И низкий двойник Несчастливцева – беспаспортный актёр-бомж Счастливцев, и пародийное отражение Гурмыжской – Улита, и старый Карп рождают усмешку презрения, смешанного с жалостью. А Несчастливцев – симпатию и сострадание… И всё это не противопоставлено, не исключает одно другое, а, как и в жизни, – вместе.
Вот так и получается, в общем-то, современный и, не лукавя, узнаваемый «Лес», который становится понятным, вызывает сочувствие… Потому что главное в этом спектакле – не конфликты «рабов и господ», не разборки «крокодилов феодализма» и «акул капитализма», а не имеющая ограничений во времени и какой-то сословности бесконечная история того, что происходит между нами и внутри нас. «Лес» – это джунгли, в которых довольно уютно устраиваются люди, сообразно собственному внутреннему устройству, где те, кто сильнее, ест тех, кто слабее, чему слабые вообще-то не сильно возражают. «Лес» – это зловонная, болотно чавкающая мгла, в которую из-за своих слабостей и страстей погружены человеческие души.

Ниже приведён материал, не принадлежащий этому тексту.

(** * EXT_property_animation: keyframe decoding and target-path resolution

    A shallow embedding of
    [loaders/src/glTF/2.0/Extensions/EXT_property_animation.ts]:
    the registry literal [pathProperties], the path walk of
    [_getAnimationObject], the sampler cache of
    [_loadAnimationSamplerAsync] and the keyframe construction of
    [_loadAnimationChannelAsync]. *)

From Stdlib Require Import ZArith Lia Ascii String DecimalString DecimalNat.
From stdpp Require Import base list strings.

Open Scope string_scope.
Open Scope list_scope.

(** ** Errors and the state-and-error monad *)

(** What the TypeScript code can throw: [Thrown] is a
    [throw new Error(message)] written in this file, [TypeError] is
    the runtime's (a property read on [null], a call of something that
    is no function), [Raised] comes from a collaborator outside the
    file ([ArrayItem.Get], the body of a [_getTarget]). *)
Inductive Error : Type :=
| Thrown (message : string)
| TypeError
| Raised (message : string).

Inductive Result (A : Type) : Type :=
| Ok (a : A)
| Err (e : Error).
Arguments Ok {A} a.
Arguments Err {A} e.

(** A computation over a mutable store that may throw. *)
Definition M (Store A : Type) : Type := Store -> Result A * Store.

Definition ret {Store A : Type} (a : A) : M Store A := fun s => (Ok a, s).

Definition throw {Store A : Type} (e : Error) : M Store A := fun s => (Err e, s).

Definition lift {Store A : Type} (r : Result A) : M Store A := fun s => (r, s).

Definition bind {Store A B : Type} (m : M Store A) (k : A -> M Store B) : M Store B :=
  fun s =>
    match m s with
    | (Ok a, s') => k a s'
    | (Err e, s') => (Err e, s')
    end.

Declare Scope js_scope.
Delimit Scope js_scope with js.
Notation "x <- c ;; k" := (bind c (fun x => k))
  (at level 100, c at next level, right associativity) : js_scope.
Open Scope js_scope.

(** ** JavaScript values met by the path walk *)

(** The functions of the file that are stored as values: the two
    [_getTarget] literals of the registry. [HostFn] stands for any
    other function object of the runtime. *)
Inductive FnId : Type :=
| LightsGetTarget
| MaterialsGetTarget
| HostFn (n : nat).

#[warnings="-register-all"]
Inductive JSValue : Type :=
| JSUndefined
| JSNull
| JSBool (b : bool)
| JSNum (n : Z)
| JSStr (s : string)
| JSFun (f : FnId)
| JSObj (props : list (string * JSValue))
| JSHost (h : nat).

Definition isUndefined (v : JSValue) : bool :=
  match v with JSUndefined => true | _ => false end.

(** [v == undefined]: true of [undefined] and of [null]. *)
Definition isNullish (v : JSValue) : bool :=
  match v with JSUndefined | JSNull => true | _ => false end.

(** The truth value of [v] in [if (v)]. *)
Definition truthy (v : JSValue) : bool :=
  match v with
  | JSUndefined | JSNull => false
  | JSBool b => b
  | JSNum n => negb (Z.eqb n 0)
  | JSStr s => negb (String.eqb s "")
  | JSFun _ | JSObj _ | JSHost _ => true
  end.

Fixpoint ownProperty (key : string) (props : list (string * JSValue)) : option JSValue :=
  match props with
  | [] => None
  | (k, v) :: rest => if String.eqb k key then Some v else ownProperty key rest
  end.

(** What a function call produces. *)
Inductive Outcome : Type :=
| Returned (v : JSValue)
| Throws (message : string).

(** The runtime and the scene outside the file: [inherited v key] is
    the value of [v[key]] when [key] is no own property written in an
    object literal of the file (the prototype chain, and every
    property of a primitive), [invoke f index] is the call
    [f(gltf, index)] against the loaded scene ([index] is [None] for
    [undefined]), and [display v] is the text [Array.prototype.join]
    gives an element that is no string, and [coercesTo v n] is
    [v == n] for a [v] that is no number. *)
Class Host : Type := {
  inherited : JSValue -> string -> JSValue;
  invoke : FnId -> option string -> Outcome;
  display : JSValue -> string;
  coercesTo : JSValue -> Z -> bool
}.

(** [v[key]]. *)
Definition getProperty `{Host} (v : JSValue) (key : string) : Result JSValue :=
  match v with
  | JSUndefined | JSNull => Err TypeError
  | JSObj props =>
      match ownProperty key props with
      | Some x => Ok x
      | None => Ok (inherited v key)
      end
  | _ => Ok (inherited v key)
  end.

(** [v == n] for a number [n]. *)
Definition looselyEquals `{Host} (v : JSValue) (n : Z) : bool :=
  match v with
  | JSNum m => Z.eqb m n
  | JSUndefined | JSNull => false
  | _ => coercesTo v n
  end.

(** One call of a lookup function, as the log of the walk records it. *)
Definition Call : Type := FnId * option string.

(** [fn(gltf, index)], recorded in the log. *)
Definition callFunction `{Host} (fn : JSValue) (index : option string) : M (list Call) JSValue :=
  fun log =>
    match fn with
    | JSFun f =>
        match invoke f index with
        | Returned v => (Ok v, log ++ [(f, index)])
        | Throws m => (Err (Raised m), log ++ [(f, index)])
        end
    | _ => (Err TypeError, log)
    end.

(** [s.split(sep)] for a separator of one character. *)
Fixpoint split (sep : ascii) (s : string) : list string :=
  match s with
  | EmptyString => [EmptyString]
  | String c s' =>
      if Ascii.eqb c sep then EmptyString :: split sep s'
      else match split sep s' with
           | [] => [String c EmptyString]
           | part :: parts => String c part :: parts
           end
  end.

(** The text of one array element in [join]. *)
Definition elementText `{Host} (v : JSValue) : string :=
  match v with
  | JSStr s => s
  | JSUndefined | JSNull => ""
  | _ => display v
  end.

(** [items.join(sep)]. *)
Fixpoint join `{Host} (sep : string) (items : list JSValue) : string :=
  match items with
  | [] => ""
  | [v] => elementText v
  | v :: rest => elementText v ++ sep ++ join sep rest
  end.

(** ** Constants of the engine *)

Definition NAME : string := "EXT_property_animation".

(** The [Animation.ANIMATIONTYPE_*] tags. The class is the engine's
    and not part of the extension; the values are the engine's, and
    the development only uses that they differ. *)
Definition ANIMATIONTYPE_FLOAT : Z := 0.
Definition ANIMATIONTYPE_VECTOR3 : Z := 1.
Definition ANIMATIONTYPE_QUATERNION : Z := 2.
Definition ANIMATIONTYPE_MATRIX : Z := 3.
Definition ANIMATIONTYPE_COLOR3 : Z := 4.
Definition ANIMATIONTYPE_VECTOR2 : Z := 5.
Definition ANIMATIONTYPE_SIZE : Z := 6.
Definition ANIMATIONTYPE_COLOR4 : Z := 7.

(** ** The registry *)

Definition pathProperties : JSValue :=
  JSObj [
    ("extensions", JSObj [
      ("KHR_lights", JSObj [
        ("lights", JSObj [
          ("_isIndexed", JSBool true);
          ("_getTarget", JSFun LightsGetTarget);
          ("color", JSObj [
            ("_typedKeyframeTrack", JSNum ANIMATIONTYPE_COLOR3);
            ("_targetPath", JSStr "diffuse")]);
          ("intensity", JSObj [
            ("_typedKeyframeTrack", JSNum ANIMATIONTYPE_FLOAT);
            ("_targetPath", JSStr "intensity")])])])]);
    ("materials", JSObj [
      ("_isIndexed", JSBool true);
      ("_getTarget", JSFun MaterialsGetTarget);
      ("pbrMetallicRoughness", JSObj [
        ("baseColorFactor", JSObj [
          ("_animationType", JSNum ANIMATIONTYPE_COLOR4);
          ("_targetPath", JSStr "albedoColor")]);
        ("metallicFactor", JSObj [
          ("_animationType", JSNum ANIMATIONTYPE_FLOAT);
          ("_targetPath", JSStr "metallic")]);
        ("roughnessFactor", JSObj [
          ("_animationType", JSNum ANIMATIONTYPE_FLOAT);
          ("_targetPath", JSStr "roughness")]);
        ("baseColorTexture", JSObj [
          ("extensions", JSObj [
            ("KHR_texture_transform", JSObj [
              ("offset", JSObj [
                ("_animationType", JSNum ANIMATIONTYPE_VECTOR2);
                ("_targetPath", JSStr "albedoTexture.uvOffset")]);
              ("scale", JSObj [
                ("_animationType", JSNum ANIMATIONTYPE_VECTOR2);
                ("_targetPath", JSStr "albedoTexture.uvScale")])])])])]);
      ("emissiveFactor", JSObj [
        ("_animationType", JSNum ANIMATIONTYPE_COLOR3);
        ("_targetPath", JSStr "emissive")])])].

(** ** _getAnimationObject *)

Record IEXTPropertyAnimationTarget : Type := {
  targetPath : string;
  animationType : JSValue;
  object : JSValue
}.

(** The locals of the walk that change from one segment to the next:
    [result.object], [result.animationType] and [targetPaths]. *)
Record WalkState : Type := {
  ws_object : JSValue;
  ws_animationType : JSValue;
  ws_targetPaths : list JSValue
}.

Definition invalidTargetPath (context target : string) : Error :=
  Thrown (context ++ ": Invalid " ++ NAME ++ " target path (" ++ target ++ ")").

(** The body of the [for] loop at one value of [pathIndex]:
    [pathPart] is [pathParts[pathIndex]] and [next] is
    [pathParts[pathIndex + 1]] ([None] past the end). The boolean of
    the result tells whether [++pathIndex] ran. *)
Definition iteration `{Host} (context target : string)
    (pathPartNode : JSValue) (st : WalkState) (pathPart : string) (next : option string)
  : M (list Call) (JSValue * WalkState * bool) :=
  if String.eqb pathPart "" then ret (pathPartNode, st, false)
  else
    node <- lift (getProperty pathPartNode pathPart) ;;
    if isUndefined node then throw (invalidTargetPath context target)
    else
      isIndexed <- lift (getProperty node "_isIndexed") ;;
      st1 <- (if truthy isIndexed then
                getTarget <- lift (getProperty node "_getTarget") ;;
                if isUndefined getTarget then ret st
                else
                  obj <- callFunction getTarget next ;;
                  if isNullish obj then throw (invalidTargetPath context target)
                  else ret {| ws_object := obj;
                              ws_animationType := ws_animationType st;
                              ws_targetPaths := ws_targetPaths st |}
              else ret st) ;;
      fragment <- lift (getProperty node "_targetPath") ;;
      let st2 :=
        if isUndefined fragment then st1
        else {| ws_object := ws_object st1;
                ws_animationType := ws_animationType st1;
                ws_targetPaths := ws_targetPaths st1 ++ [fragment] |} in
      declared <- lift (getProperty node "_animationType") ;;
      let st3 :=
        if isUndefined declared then st2
        else {| ws_object := ws_object st2;
                ws_animationType := declared;
                ws_targetPaths := ws_targetPaths st2 |} in
      ret (node, st3, truthy isIndexed).

Definition finish `{Host} (st : WalkState) : IEXTPropertyAnimationTarget :=
  {| targetPath := join "." (ws_targetPaths st);
     animationType := ws_animationType st;
     object := ws_object st |}.

(** The [for] loop over [pathParts], from the part at [pathIndex] on. *)
Fixpoint walk `{Host} (context target : string)
    (pathPartNode : JSValue) (st : WalkState) (pathParts : list string) {struct pathParts}
  : M (list Call) IEXTPropertyAnimationTarget :=
  match pathParts with
  | [] => ret (finish st)
  | pathPart :: rest =>
      step <- iteration context target pathPartNode st pathPart (head rest) ;;
      let '(node, st', consumed) := step in
      if consumed : bool then
        match rest with
        | [] => ret (finish st')
        | _ :: rest' => walk context target node st' rest'
        end
      else walk context target node st' rest
  end.

Definition initialWalkState : WalkState :=
  {| ws_object := JSNull; ws_animationType := JSNum 0; ws_targetPaths := [] |}.

Definition getAnimationObject `{Host} (context animationContext target : string)
  : M (list Call) IEXTPropertyAnimationTarget :=
  walk context target pathProperties initialWalkState (split "/" target).

(** ** Decoded sampler data and keyframes *)

(** [AnimationSamplerInterpolation] of the glTF interface: a string
    enumeration with the three members below. *)
Inductive AnimationSamplerInterpolation : Type :=
| LINEAR
| STEP
| CUBICSPLINE.

Definition interpolationName (i : AnimationSamplerInterpolation) : string :=
  match i with
  | LINEAR => "LINEAR"
  | STEP => "STEP"
  | CUBICSPLINE => "CUBICSPLINE"
  end.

А кульминационный монолог Несчастливцева всё-таки звучит – в последнем акте – и так тихо, проникновенно, вполголоса, как бы в раздумье, как его и написал Островский: «Комедианты? Нет, мы артисты, благородные артисты, а комедианты – вы. Мы коли любим, так уж любим, коли не любим, так ссоримся или дерёмся, коли помогаем, так уж последним трудовым грошом. А вы? Вы всю жизнь толкуете о благе общества, о любви к человечеству. А что вы сделали? Кого накормили? Кого утешили? Вы тешите только самих себя, самих себя забавляете. Вы комедианты, шуты, а не мы».
А слова – это не только маски, за которыми можно спрятать свою неприглядную сущность. Это оружие – пусть всего лишь и смешное копьё Дон Кихота. Да, герой Островского, похожий на героя Сервантеса, не сумел сразить ни одну из мельниц, но смог сделать счастливее умненькую Аксюшу и глупенького Петю, а нас, если не добрее, то уж задумчивее – точно… И даже последняя сцена новокузнецкого «Леса», которая заканчивается всё той же дежурной кастинг-режиссёрской фразой «Мы вам перезвоним», не перечёркивает это самое ценное из всех движений человеческой души, а просто пускает его по вечному кругу размышления о самих себе, чего, собственно, всегда добивался хороший театр.